Collected data entries
-----

(* ===== verification/Typing.v ===== *)
(** * Typing: from a key to the text box of the top window

    [keyboardHandler] (kbd.c) run in the state the window calls maintain: the
    key edits the first text box of the top window in its owner's memory, the
    window is redrawn, and the running process's address space is back. *)
From S2P Require Import Prelude Font GuiState Draw DrawFacts Gui WindowQueue Repaint.
From S2P Require Import WindowSyscalls Incremental Mouse MouseFacts Clicks Kbd KbdFacts.

Fixpoint first_text (l : list Widget) : option Z :=
  match l with
  | [] => None
  | W_textBox p :: _ => Some p
  | _ :: l' => first_text l'
  end.

Lemma first_textBox_run g w n : forall lo,
  (lo + n <= length (Window.widgets w))%nat ->
  length (Window.widgets w) = Z.to_nat MAX_WIDGET_NUM ->
  first_textBox (seqZ (Z.of_nat lo) (Z.of_nat n)) w g =
    Ok (default 0 (first_text (take n (drop lo (Window.widgets w)))), g).
Proof.
  induction n as [|n IH]; intros lo Hn Hlen; [done|].
  destruct (lookup_lt_is_Some_2 (Window.widgets w) lo) as [wd Hwd]; [lia|].
  rewrite (drop_S _ _ _ Hwd), seqZ_cons by lia. cbn [first_textBox take first_text].
  assert (Hat : widget_at w (Z.of_nat lo) = ret wd).
  { unfold widget_at, MAX_WIDGET_NUM in *. rewrite Nat2Z.id, Hwd.
    replace (_ || _) with false; [done|]. symmetry.
    rewrite orb_false_iff, Z.ltb_ge, Z.leb_gt. lia. }
  rewrite Hat. unfold ret at 1, M_bind at 1.
  replace (Z.succ (Z.of_nat lo)) with (Z.of_nat (S lo)) by lia.
  replace (Z.pred (Z.of_nat (S n))) with (Z.of_nat n) by lia.
  destruct wd; try (rewrite IH by (done || lia); done). done.
Qed.

Lemma strlen_terminated l rest :
  Forall (fun c => c <> 0) l -> is_Some (strlen (l ++ 0 :: rest)).
Proof.
  induction 1 as [|c l Hc _ [n IH]]; [by eexists|]. simpl.
  destruct (Z.eqb_spec c 0); [done|]. rewrite IH. by eexists.
Qed.
Lemma holds_strlen b bef aft : holds b bef aft -> is_Some (strlen (TextBox.text b)).
Proof.
  intros ((rest & ->) & _ & _ & _ & Hnz). rewrite (assoc_L (++)). by apply strlen_terminated.
Qed.

(** Replacing a text box by another terminated one keeps windows paintable. *)
Section Edited.
Variables (um : gmap (nat * Z) uobj) (k : nat * Z) (b b' : TextBox.t).
Hypotheses (Hb : um !! k = Some (U_textBox b)) (Hb' : is_Some (strlen (TextBox.text b'))).
Let um' := <[k := U_textBox b']> um.

Lemma edited_other j o :
  um !! j = Some o -> (forall t, o <> U_textBox t) -> um' !! j = Some o.
Proof using Hb.
  intros Hj Ho. subst um'. rewrite lookup_insert_ne; [done|]. intros ->.
  rewrite Hb in Hj. simplify_eq. by apply (Ho b).
Qed.
Lemma edited_window_ok i a : window_ok um i a -> window_ok um' i a.
Proof using Hb Hb'.
  intros (H0 & w & Hw & Hcap & Hlen & Hnum & Hwd). split; [done|].
  exists w. split; [by apply edited_other|]. do 3 (split; [done|]).
  eapply Forall_impl; [exact Hwd|]. intros [p|p|p|p|p|? p]; simpl; try done.
  - intros [l ?]. exists l. by apply edited_other.
  - intros (t & Ht & ?). destruct (decide ((i, p) = k)) as [Heq|Hne].
    + exists b'. split; [|done]. subst um'. rewrite Heq. apply lookup_insert_eq.
    + exists t. split; [|done]. subst um'. by rewrite lookup_insert_ne.
  - intros (b0 & ? & ? & Himg). exists b0. split; [by apply edited_other|]. split; [done|].
    destruct Himg as [|[px ?]]; [by left|]. right. exists px. by apply edited_other.
  - intros (v & px & ? & ?). exists v, px. split; by apply edited_other.
  - intros (v & px & ? & ? & ?). exists v, px.
    split; [by apply edited_other|]. split; [done | by apply edited_other].
Qed.
End Edited.

(** The code of lines 133-142 is [editKey] on the box in memory. *)
Lemma edit_dispatch g i p b ch r :
  cr3 (g_cpu g) = Some i -> g_umem g !! (i, p) = Some (U_textBox b) -> editKey b ch = Some r ->
  ((if (ch <? 225) && negb (ch =? 8) then insertCharacter p ch
    else if ch =? 8 then deleteCharacter p else ret tt) ;;;
   (if (ch =? 226) || (ch =? 227) || (ch =? 228) || (ch =? 229)
    then moveCursor p ch else ret tt)) g =
  (store_and_redraw p r ;;; ret tt) g.
Proof.
  intros Hc Hb Hr. unfold editKey in Hr.
  assert (Hl : load_textBox p g = Ok (b, g)) by (unfold load_textBox; by rewrite (load_run _ i _ _ _ Hc Hb)).
  assert (Hskip : forall c : G unit, (ch <? 225) = true \/ ch = 8 ->
    (c ;;; (if (ch =? 226) || (ch =? 227) || (ch =? 228) || (ch =? 229)
            then moveCursor p ch else ret tt)) g = (c ;;; ret tt) g).
  { intros c Hch. replace (_ || _) with false; [done|]. symmetry.
    destruct Hch as [Hch| ->]; [|done]. zbool.
    rewrite !orb_false_iff, !Z.eqb_neq. lia. }
  destruct ((ch <? 225) && negb (ch =? 8)) eqn:E1.
  - apply andb_true_iff in E1 as [E1 _]. rewrite Hskip by by left.
    apply bind_cong. unfold insertCharacter. rewrite (bind_Ok _ _ _ _ _ Hl).
    destruct (insertText b ch) as [b'|]; [|done]. simpl in Hr. by simplify_eq.
  - destruct (Z.eqb_spec ch 8) as [->|H8].
    + rewrite Hskip by by right.
      apply bind_cong. unfold deleteCharacter. rewrite (bind_Ok _ _ _ _ _ Hl).
      destruct (deleteText b) as [r'|]; [|done]. by simplify_eq.
    + erewrite bind_Ok; [|reflexivity]. destruct (_ || _).
      * unfold moveCursor. rewrite (bind_Ok _ _ _ _ _ Hl). rewrite Hr.
        transitivity (store_and_redraw p r g); [done|]. unfold M_bind at 1.
        by destruct (store_and_redraw p r g) as [[[] ?]| | |].
      * by simplify_eq.
Qed.

Lemma updateLastWindow_inv g me back top :
  wm_inv g me (back ++ [top]) ->
  exists g' w, updateLastWindow g = Ok (tt, g') /\ wm_inv g' me (back ++ [top]) /\
    repainted g g' me top w.
Proof.
  intros Hinv. pose proof (inv_ready _ _ _ _ Hinv) as HR.
  destruct (top_paintable _ _ _ _ HR) as [_ (_ & w & Hw & _)].
  destruct (updateLastWindow_run g me back top w HR (inv_gui _ _ _ Hinv) Hw) as (l & _ & Hrun).
  destruct Hinv as [? ? ? Hproc ? Hws]. eexists _, w. split; [exact Hrun|]. split.
  - split; try done. eapply Forall_impl; [exact Hws|]. intros e [? ?]. split; [done|].
    by apply window_ok_top.
  - split; try done. simpl. by rewrite Hproc.
Qed.

(** Storing an edited box and redrawing, or doing nothing. *)
Lemma store_redraw_run g me back top p b r bef aft m c :
  wm_inv g me (back ++ [top]) -> g_umem g !! (e_proc top, p) = Some (U_textBox b) ->
  holds (default b r) bef aft -> c = Some (e_proc top) ->
  exists g', (store_and_redraw p r ;;; switch_back) (drawn g m c) = Ok (tt, g') /\
    wm_inv g' me (back ++ [top]) /\ g_locks g' = g_locks g /\
    g_umem g' !! (e_proc top, p) = Some (U_textBox (default b r)).
Proof.
  intros Hinv Hb Hh ->. destruct r as [b'|]; cbn [store_and_redraw default from_option id] in *.
  - set (um' := <[(e_proc top, p) := U_textBox b']> (g_umem g)).
    set (g1 := set_umem um' (drawn g m (Some (e_proc top)))).
    assert (Hinv1 : wm_inv g1 me (back ++ [top])).
    { destruct Hinv as [? ? ? ? ? Hws]. split; try done.
      eapply Forall_impl; [exact Hws|]. intros e [? ?]. split; [done|].
      apply (edited_window_ok _ _ b); [done | by eapply holds_strlen | done]. }
    destruct (updateLastWindow_inv g1 me back top Hinv1) as (g2 & w & Hrun & Hinv2 & Hrp).
    rewrite bind_assoc. erewrite bind_Ok; cycle 1.
    { unfold ustore. cbn [g_cpu drawn set_cpu cr3 g_umem set_vram]. rewrite Hb. reflexivity. }
    rewrite (bind_Ok _ _ _ _ _ Hrun). rewrite (drawn_id g2).
    eexists. split; [apply (switch_back_run g2 me (inv_proc _ _ _ Hinv2) (inv_me _ _ _ Hinv2))|].
    split; [by apply inv_drawn|]. destruct Hrp as [Hw Hum _ Hlk _ _ _ _ _ _].
    split; [exact Hlk|]. cbn [g_umem drawn set_cpu set_vram]. rewrite Hum.
    apply top_drawn_other; [done | apply lookup_insert_eq | done].
  - erewrite bind_Ok; [|reflexivity].
    eexists. split; [apply (switch_back_run g me (inv_proc _ _ _ Hinv) (inv_me _ _ _ Hinv))|].
    by split; [apply inv_drawn|].
Qed.

(** C11 A key typed reaches the text, end to end: if the top window has a text box
    (the first one of its widgets) holding a text with room for a character,
    [keyboardHandler] returns for every key code, the box in the owner's memory
    holds the text the editing rules prescribe, and the windows, the queue and
    the locks are as the window calls need them. *)
Theorem key_edits_top_window g me back top w p b bef aft ch :
  wm_inv g me (back ++ [top]) ->
  g_umem g !! (e_proc top, e_window top) = Some (U_window w) ->
  first_text (window_widgets w) = Some p -> p <> 0 ->
  g_umem g !! (e_proc top, p) = Some (U_textBox b) ->
  holds b bef aft -> 0 < ch < 256 -> (length (bef ++ aft) < 255)%nat ->
  exists g' z' b', keyboardHandler ch g = Ok (tt, g') /\ edit ch (bef, aft) z' /\
    g_umem g' !! (e_proc top, p) = Some (U_textBox b') /\ holds b' z'.1 z'.2 /\
    wm_inv g' me (back ++ [top]) /\ g_locks g' = g_locks g.
Proof.
  intros Hinv Hw Hp Hp0 Hb Hh Hch Hroom.
  destruct (edit_total ch bef aft Hch Hroom) as [z' He].
  destruct (edit_refines _ _ _ _ _ Hh He) as (r & Hr & Hh').
  pose proof (inv_ready _ _ _ _ Hinv) as HR.
  destruct (top_node _ _ _ _ HR) as (nx & pv & Hn).
  destruct (top_paintable _ _ _ _ HR) as [Hpg (_ & w' & Hw' & _ & Hlen & Hnum & _)].
  assert (w' = w) as -> by congruence.
  destruct (store_redraw_run g me back top p b r z'.1 z'.2 (g_vram g) (Some (e_proc top))
    Hinv Hb Hh' eq_refl) as (g' & Hrun & Hinv' & Hlk & Hum).
  exists g', z', (default b r). split; [|done].
  unfold keyboardHandler. erewrite bind_Ok; [|reflexivity]. rewrite (last_top _ _ _ _ HR).
  erewrite bind_Ok; [|by apply node_run]. cbn [wq_proc wq_window]. rewrite (drawn_id g) at 1.
  erewrite bind_Ok; [|by apply (switchuvm_run g me (inv_proc _ _ _ Hinv))].
  erewrite bind_Ok; [|unfold load_window;
    rewrite (load_run (drawn g (g_vram g) (Some (e_proc top))) (e_proc top) _ _ _ eq_refl Hw);
    reflexivity].
  erewrite bind_Ok; cycle 1.
  { pose proof (first_textBox_run (drawn g (g_vram g) (Some (e_proc top))) w
      (Z.to_nat (Window.widgetsNum w)) 0) as E.
    rewrite drop_0 in E. change (Z.of_nat 0) with 0 in E.
    assert (Hpos : 0 <= Window.widgetsNum w).
    { destruct (decide (0 <= Window.widgetsNum w)); [done|].
      unfold window_widgets in Hp. by rewrite Z2Nat.nonpos in Hp by lia. }
    rewrite Z2Nat.id in E by done. unfold window_widgets in Hp. rewrite Hp in E.
    apply E; [unfold MAX_WIDGET_NUM in *; lia | done]. }
  cbn [default from_option id]. destruct (Z.eqb_spec p 0); [done|].
  rewrite <- Hrun. transitivity (((store_and_redraw p r ;;; ret tt) ;;; switch_back)
    (drawn g (g_vram g) (Some (e_proc top)))).
  - apply bind_cong. by apply (edit_dispatch _ (e_proc top) _ b).
  - by rewrite bind_assoc.
Qed.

-----

#### [Action item]
Output the lines above exactly, but only those between the line holding "- intros (t" and the line holding "- intros (v & px & ? & ?).", inclusive.

#### [Problem solution]
  - intros (t & Ht & ?). destruct (decide ((i, p) = k)) as [Heq|Hne].
    + exists b'. split; [|done]. subst um'. rewrite Heq. apply lookup_insert_eq.
    + exists t. split; [|done]. subst um'. by rewrite lookup_insert_ne.
  - intros (b0 & ? & ? & Himg). exists b0. split; [by apply edited_other|]. split; [done|].
    destruct Himg as [|[px ?]]; [by left|]. right. exists px. by apply edited_other.
  - intros (v & px & ? & ?). exists v, px. split; by apply edited_other.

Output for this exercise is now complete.